調理を始める前や、オムツを交換した後、残った食品を扱う前など、手をこまめに洗い、アルコール消毒液などで常に清潔にしておきましょう。

また肉や魚などは、ドリップが他の食べ物に付かないように、購入時から個別にビニール袋に入れるなどしておきましょう。

O157の菌は、調理器具を介して感染することもあるので、まな板などは洗剤でよく洗ってから熱湯をかけたり、台所用殺菌剤で消毒することも必要です。

O157を冷凍して、菌を「増やさない」

冷凍庫

O157を含む細菌の多くは、10度以下では増殖スピードが遅くなり、-15度以下では増殖が停止します(※5)。

菌を増やさないためには、肉や魚などの生鮮食品やお惣菜を購入後にすぐに冷蔵庫や冷凍庫に入れるのが効果的です。
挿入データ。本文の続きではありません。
(* ===== verification/Prelude.v ===== *)
(** * Verification of the quick-registration application

    The program is a browser application (TypeScript, React): a public
    registration form that stores registrants, each with a photo taken by
    the camera or chosen as a file, in the browser's [localStorage], and
    an administrator's dashboard that lists, searches, pages, edits,
    deletes and exports them behind a login.  There is no server: the
    storage is the database and a hardcoded pair is the credential.

    This library models the program's parts as executable Rocq
    definitions, translated from the sources, and proves what makes each
    part correct.  This file is the root: it documents the development
    and holds what the other files share.

    ** The parts of the program and the files that model them

    - [Types]: [src/types/index.ts].  [Registrant] and
      [RegistrantFormData] as records, the gender as an enumeration, an
      optional property as an [option].
    - [Storage]: the Web Storage operations the sources call, as a class
      [Storage] with the laws of [getItem] after [setItem] and
      [removeItem].  [setItem] is partial: a write over the quota throws.
      Two instances: [LocalStorage], with a quota, and the unbounded map.
    - [Json], [Codec]: [JSON.stringify] on the values the program
      stores (objects, arrays, strings, booleans, [null]), [JSON.parse]
      on every text, and the stored shape of a registrant.
    - [Registrants], [RegistrationService]: the service that the
      components import as [services/registrationService], kept in the
      sources as [src/unnamed/part_001].  [Registrants] holds the
      records that [addRegistrant] and [updateRegistrant] build and the
      specification of the collection as a list ([Spec]);
      [RegistrationService] holds [initializeStorage],
      [getAllRegistrants], [getRegistrantById], [addRegistrant],
      [updateRegistrant] and [deleteRegistrant] as effects on a storage.
      What the browser supplies to a call ([crypto.randomUUID],
      [Date.now], the ISO time) is an argument, [Env].
    - [AuthContext]: [src/contexts/AuthContext.tsx].  The provider's
      state, the effect that restores a session at mount, [login] and
      [logout], as effects on the state and the storage.
    - [AppLayout]: [src/components/AppLayout.tsx], the header by the
      session's flag, with the logout button.
    - [Query]: the filter and the pagination computed in
      [src/components/AdminDashboard.tsx].
    - [AdminDashboard]: the rest of that component: its state, its
      handlers and effects, what its JSX shows, and the table handed to
      the PDF library.
    - [Regex], [DataUrl]: the pattern that [FileUpload] matches a media
      type against, and the [data:] URL with its Base64.
    - [FileUpload]: [src/components/FileUpload.tsx], the file strategy
      of image capture.
    - [CameraCapture]: [src/components/CameraCapture.tsx], the camera
      strategy.
    - [Capture]: the capture component that a form has mounted, one
      of the two by the strategy chosen, with the form's state inside
      the child's world, and the camera components that the form has
      unmounted, with what they have not released.
    - [RegistrationForm]: the component [RegistrationForm], kept in the
      sources as [src/unnamed/part_002]; the submission path: the
      schema, the callbacks given to the capture component, [onSubmit]
      around [addRegistrant], and the timer of the success message.
    - [EditRegistrant]: [src/components/EditRegistrant.tsx], the edit
      form: the effect that loads the record of the route's [id], the
      callbacks, [onSubmit] around [updateRegistrant], the three pages
      it shows and the way back to the dashboard.
    - [System]: the components together: the flows from one component
      to another through the storage.
    - [JsString]: the string builtins the sources call.

    The components interact through the storage and through callbacks.
    The service and the session share the storage and touch one key
    each.  The dashboard and the two forms call the service.  A capture
    component hands its picture to its parent through a callback, which
    is a parameter of its model; the parent's state is part of the
    component's world ([Capture.shell]), and a form's session
    interleaves its own events with those of the child it has mounted.

    ** How stateful code is modelled

    Code that reads and writes a store and may throw is a function from
    the store to the store after and an [outcome], a result or a thrown
    value ([eff], below); a handler is written with the monad's
    notation, call by call, in the order of the source.  A throw keeps
    the writes made before it.  A React component is a state machine:
    its state is a record, a handler is a function on worlds (the state
    with what surrounds it), an effect is run after a handler when one
    of its dependencies changed, and a handler reads the state of the
    render it was made in (its closure).  What a component shows is a
    function [render] from its state to a view, and [offered] says which
    events the view lets the user raise; sessions are sequences of
    offered events, and invariants are proved by induction on them.
    Work that finishes later (a [FileReader] load, a [getUserMedia]
    promise) is an event of its own, so that other events can come
    between the start and the end; a request of a camera component
    that the form has unmounted settles on a component that is gone
    ([Capture.retired_settled]).  An error that leaves an effect
    unmounts the tree, as React does where no error boundary is
    declared ([EditRegistrant.mount_edit]).

    ** Typed reading of stored text

    The sources cast what [JSON.parse] returns to the type they expect
    and check nothing.  The model is typed: [Codec.read] gives the value
    read when the text holds one as the program writes it, members in
    any order; it tells a text that is not JSON, on which [JSON.parse]
    throws [SyntaxError], from a JSON text that holds something else
    (another shape, a number, a member more or less).  On such a text
    the sources go on with a value the model has no type for;
    [Storage.JSON_parse] ends the run there with the marker
    [ForeignValue], which is no exception of the sources.  No theorem
    claims a behaviour of the sources on such a storage: the theorems on
    the service carry [view s = Some rs] or [malformed s = true], and
    the invariants are on sessions that start from a storage the
    program could have written.  The theorems that hold of every
    storage ([AdminDashboard.dispatch_storage],
    [System.service_keeps_session] and the like) say of a storage with
    foreign text what the model does, not what the sources do.

    ** What the theorems show

    - The service refines the list specification
      ([RegistrationService.run_call_refines], [session_refines]); the
      stored collection keeps its identifiers distinct and its photo
      paths consistent ([reachable_wf], [Registrants.run_wf]); what is
      stored is read back ([Codec.decode_encode_registrants],
      [add_then_getById]); a refused write and a text that is not
      JSON surface as throws that change nothing
      ([throws_keeps_view], [garbage_throws]).
    - [JSON.parse]: what is printed is read back
      ([Json.parse_stringify]), and the parser refuses no text for lack
      of fuel ([Json.parse_text_fuel]).
    - The properties of section 8 of the specification on updates and
      deletions ([Registrants.update_without_photo],
      [update_with_photo], [delete_unknown], [update_getById]).
    - The session: the invariant of a session that starts without one
      ([AuthContext.reachable_auth]), the behaviour of [login] and
      [logout], and two properties that the specification does not
      have: the restored session is trusted as stored, and a login whose
      write is refused authenticates for the page only.  The layout
      shows the administrator's items exactly to an authenticated
      session, and its button ends it ([AppLayout.click_logout_spec],
      [reachable_header]).
    - Search and pagination: what the filter keeps, the number of pages,
      the content of each page, and that the pages partition the list
      ([Query.pages_partition]).
    - The dashboard: its invariant over sessions
      ([AdminDashboard.reachable_dash_inv]), the two clicks of a
      deletion, what a table shows.
    - File upload: the two checks, exactly
      ([FileUpload.accepted_spec]), what a refusal and an acceptance do,
      and the invariant of the preview.
    - Camera: the handlers release the stream on every way out of the
      live view ([CameraCapture.exit_releases]), but no session reaches
      the live view, and a granted stream is never released
      ([camera_never_active], [granted_stream_leaks]).
    - The registration form: what a submission does on each of its
      paths (issues, no photo, stored, refused), and that every record
      it stores has a photo ([RegistrationForm.form_stores_photos]).
      No session of the form stops a camera track: the cleanup of a
      camera component that the form unmounts has no stream to stop,
      and a stream granted after the unmount stays live
      ([form_streams_stay_live], [gone_granted_leaks]).
      Its scenarios show two defects of the composition: clearing an
      upload leaves a photo of no bytes, and a read that finishes after
      a submission becomes the photo of the next one.
    - The edit form: what its effect shows for a record that is
      stored and for an identifier that no record has, and that a throw
      of the service in the effect leaves a blank page
      ([EditRegistrant.mount_edit_found], [mount_edit_not_found],
      [mount_edit_throws]); what a submission
      does on each of its paths ([submit_updates]); that a session of
      the form changes no record but the one of its route
      ([reachable_edit_only_at], by [Registrants.only_at]); and that an
      edit in which nothing is touched gives a record with a photo a
      new photo path ([untouched_edit]).

    - The composition ([System]): the session and the service do not
      see each other's writes ([service_keeps_session],
      [session_keeps_registrants]); a stored registration is the last
      record the dashboard lists ([registered_is_listed]); the edit
      link of a row opens the form of its record ([edit_link_opens]);
      a stored edit is listed in the record's place
      ([edited_is_listed]); and the edit route of a deleted record
      shows that it was not found ([deleted_is_not_found]).

    Every theorem with a hypothesis is applied to sample data by a
    lemma named after it ([_witness]), and the scenarios of section 8
    are examples that compute.

    ** Bounds and fuel

    - Strings are sequences of code units below 256.  Every literal of
      the sources is ASCII; [toLowerCase] and [trim] are defined on the
      whole range.
    - Page numbers and indices are integers ([Z]): the sources compute
      them from lengths by products, differences and [Math.ceil] of a
      quotient, all exact on JavaScript numbers below 2^53.  Sizes of
      files and quotas are naturals ([N]).
    - [Json.parse_text] recurses on fuel, one more than the length of
      the text.  Every call of the parser that recurses has read a
      character, so this is enough: [Json.parse_text_fuel] shows that
      what any fuel reads, this fuel reads, and [Json.parse_stringify]
      that every text [stringify] writes is read back.  No other
      definition uses fuel.
    - JSON numbers and the code units of 256 and more are recognised by
      the parser and are no values of the model: the program stores
      none, and a text that holds one is foreign.

    ** What is not modelled

    - The route table ([src/unnamed/part_000]): the components
      [ProtectedRoute] and [AdminLogin] that it names are not among the
      sources.  The guard reads the session's flag, which [AuthContext]
      models; the edit form's model has the router's location and the
      path of its own route, nothing else of the router.
    - Rendering detail: CSS classes other than the gender badge's, icon
      components, the layout of the forms, and the renders between a
      handler and its effect.
    - react-hook-form's validation of a field on its changes after a
      submission: the errors of the model are those of the last
      submission.
    - The libraries the sources only call: jsPDF, the JPEG coder of the
      canvas (a parameter of [CameraCapture]), the e-mail test of zod
      and the parsing of a date string (parameters of
      [RegistrationForm] and [EditRegistrant]), the locale-dependent [toLocaleDateString] (a
      parameter of [AdminDashboard]).
    - Two browser contexts writing one storage: a session is one
      context. *)

From stdpp Require Export base tactics option list strings.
温度調節ができる機種であれば、冷蔵庫は10度以下、冷凍庫は-15度以下に保つようにしましょう。

しかし、O157の菌は低温でも死滅せず、冷蔵庫の環境下ではゆっくりと増殖するので、この方法で殺菌まではできません。購入した食品はできるだけ早めに消費するか、上記のような加熱を行うことをおすすめします。

O157の予防で、調理で気をつけることは?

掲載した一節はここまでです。